Tal fundamentação é, aliás, uma exigência de racionalidade postulada pela sistematicidade do Direito e pelo princípio constitucional da submissão dos tribunais à Constituição e à lei, garantia essencial de um Estado de Direito democrático.

Ora, o artº. 668º, nº 1, al. b), do Cód. Proc. Civil sanciona com a nulidade da sentença as hipóteses de violação grave do dever de fundamentação.

Ou seja:

- a falta de fundamentação de facto ocorre quando, na sentença, se omite ou é, de todo, inintelegível o quadro factual em que era suposto assentar;

- a falta de fundamentação de direito existe quando, não obstante a indicação do universo factual, na sentença não se revela qualquer enquadramento jurídico, ainda que implícito, de forma a deixar, no mínimo, ininteligível os fundamentos da decisão.

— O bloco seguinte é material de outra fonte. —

Lemma explained_pair m e t : discarded t = false -> explained t (stage_pair m e t).
Proof.
  intros Hd. unfold stage_pair. destruct (paired t m e) as [[p e']|]; [|done]. cbv zeta.
  destruct (managedSnapshotJsonByteLength _), (snapshotMode t); try done; [by apply explained_admit|].
  destruct (wouldOverflow _ t); [|done]. by destruct (wouldOverflow _ _).
Qed.

Lemma explained_callback m e t :
  discarded t = false -> 0 <= stagedBytes (compactSupersededFrames t) -> explained t (stageAssistantMessageEvent m e t).
Proof.
  intros Hd Hb. unfold stageAssistantMessageEvent, call_back. destruct (committed t) eqn:Hc; [by destruct (paired t m e) as [[]|]|].
  destruct (is_over _); [|by apply explained_pair]. cbv zeta. destruct (is_over _); [|by apply explained_compact, explained_pair].
  destruct (snapshotMode t); [|by destruct (paired _ m e) as [[]|]]. apply explains_shape; [done|]. apply more_than_remaining.
  unfold remaining. cbn [discard maxStagedBytes stagedBytes]. lia.
Qed.

(** The size that is reported: of a callback, the exact size of the repaired pair, but when the live pair does not fit even after
    the increments were reclaimed, it is read after the discard; of an event, the exact size of its snapshot, or one that is
    more than what is left. *)
Definition reports (t : Transaction) (op : Op) (o : Overflow) : Prop :=
  let t' := compactSupersededFrames t in
  match op with
  | op_push e =>
      if preflightOver e t && preflightOver e t' then remaining t' < incomingEventBytes o
      else exists r limit, repairAssistantEvent t e = Ok r
             /\ managedSnapshotJsonByteLength (dt_snapshot (managedAttemptSnapshotDetailed r limit)) = Some (incomingEventBytes o)
  | op_callback m e =>
      let live := pair_value m e in
      if is_over (managedSnapshotExceedsBytes live (remaining t)) && is_over (managedSnapshotExceedsBytes live (remaining t'))
      then incomingEventBytes o = maxStagedBytes t + 1
      else exists p e', paired t m e = Ok (p, e') /\ managedSnapshotJsonByteLength (pair_value p e') = Some (incomingEventBytes o)
  | _ => False
  end.

Lemma admit_reports b size t t' o : admit_item b size t = (t', Err (buffer_overflow o)) -> incomingEventBytes o = size.
Proof.
  unfold admit_item. destruct (wouldOverflow size t); [|done]. cbv zeta. destruct (wouldOverflow size _); [|done].
  unfold fail_with. by intros [= _ <-].
Qed.

Lemma snapshot_reports e t t' o :
  stage_snapshot e t = (t', Err (buffer_overflow o)) ->
  exists r limit, repairAssistantEvent t e = Ok r
    /\ managedSnapshotJsonByteLength (dt_snapshot (managedAttemptSnapshotDetailed r limit)) = Some (incomingEventBytes o).
Proof.
  unfold stage_snapshot. destruct (repairAssistantEvent t e) as [r|] eqn:Hr; [|done]. cbv zeta.
  destruct (snapshot_measured r (remaining t)) as [[n Hn] Hm]. rewrite Hn. intros H%admit_reports.
  exists r, (remaining t). split; [done|]. by rewrite <- Hm, H.
Qed.

Lemma pair_reports m e t t' o :
  stage_pair m e t = (t', Err (buffer_overflow o)) ->
  exists p e', paired t m e = Ok (p, e') /\ managedSnapshotJsonByteLength (pair_value p e') = Some (incomingEventBytes o).
Proof.
  unfold stage_pair. destruct (paired t m e) as [[p e']|] eqn:Hp; [|done]. cbv zeta.
  destruct (managedSnapshotJsonByteLength (pair_value p e')) as [n|] eqn:Hn, (snapshotMode t); try done.
  - intros <-%admit_reports. by exists p, e'.
  - destruct (wouldOverflow n t); [|done]. by destruct (wouldOverflow n _).
Qed.

Lemma lossless_admits e t t' o : stage_lossless e t = (t', Err (buffer_overflow o)) -> False.
Proof.
  assert (Hf : forall d, flush_and_push d t = (t', Err (buffer_overflow o)) -> False).
  { intros d. unfold flush_and_push. by destruct (committed (flush t)). }
  unfold stage_lossless, fail_with. destruct (is_over _); [apply Hf|].
  destruct (match managedSnapshotJsonByteLength e with Some _ => _ | _ => _ end); [apply Hf|]. destruct (is_surface_over _); [apply Hf|].
  destruct (losslessAgentEventSnapshot t e); [|done]. destruct (managedSnapshotJsonByteLength _); [|done].
  destruct (wouldOverflow _ t); [apply Hf | done].
Qed.

Lemma overflow_reports op t t' o : perform op t = (t', Err (buffer_overflow o)) -> reports t op o.
Proof.
  destruct op; cbn [perform reports]; try discriminate.
  - unfold push. destruct (committed t); [done|]. destruct (snapshotMode t); [|by intros []%lossless_admits].
    unfold stage_managed. destruct (preflightOver e t); cbv zeta; cbn [andb]; [|by intros H%snapshot_reports].
    destruct (preflightOver e _); [|by intros H%snapshot_reports]. unfold fail_with. intros [= _ <-].
    cbn [overflowShape incomingEventBytes]. unfold incoming_bytes. destruct (managedJsonByteLengthWithin e _); lia.
  - unfold stageAssistantMessageEvent, call_back, fail_with. destruct (committed t); [by destruct (paired t m e) as [[]|]|].
    destruct (is_over (managedSnapshotExceedsBytes (pair_value m e) (remaining t))); cbv zeta; cbn [andb]; [|by intros H%pair_reports].
    destruct (is_over _); [|by intros H%pair_reports]. destruct (snapshotMode t); [|by destruct (paired _ m e) as [[]|]].
    intros [= _ <-]. unfold overflowShape, remaining. cbn [incomingEventBytes discard maxStagedBytes stagedBytes compactSupersededFrames with_batch]. lia.
  - unfold replacePendingAssistantMessage. by destruct (replace_all t m (batch t)).
Qed.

Na impressiva síntese de ALBERTO DOS REIS, «há que distinguir cuidadosamente a falta absoluta de motivação da motivação deficiente, medíocre ou errada. O que a lei considera nulidade é a falta absoluta de motivação; a insuficiência ou mediocridade da motivação é espécie diferente, afecta o valor doutrinal da sentença, sujeita-a ao risco de ser revogada ou alterada em recurso, mas não produz nulidade.

Por falta absoluta de motivação deve entender-se a ausência total de fundamentos de direito e de facto» (in “Código de Processo Civil Anotado”, vol. V, p. 140).

Relativamente à oposição entre os fundamentos e a decisão:

De harmonia com o citado nº 2 do artº. 659º do Cód. Proc. Civil, o juiz na sentença deve concluir pela decisão final, o que se vem entendendo reconduzir-se, analiticamente, ao estabelecimento de uma equação discursiva entre:

- uma premissa maior, delineada na base da facti species plasmada no quadro normativo aplicável;

- uma premissa menor integrada pelo universo factual dado como provado;

- e uma conclusão sustentada na estatuição legal correspondente ao referido quadro normativo.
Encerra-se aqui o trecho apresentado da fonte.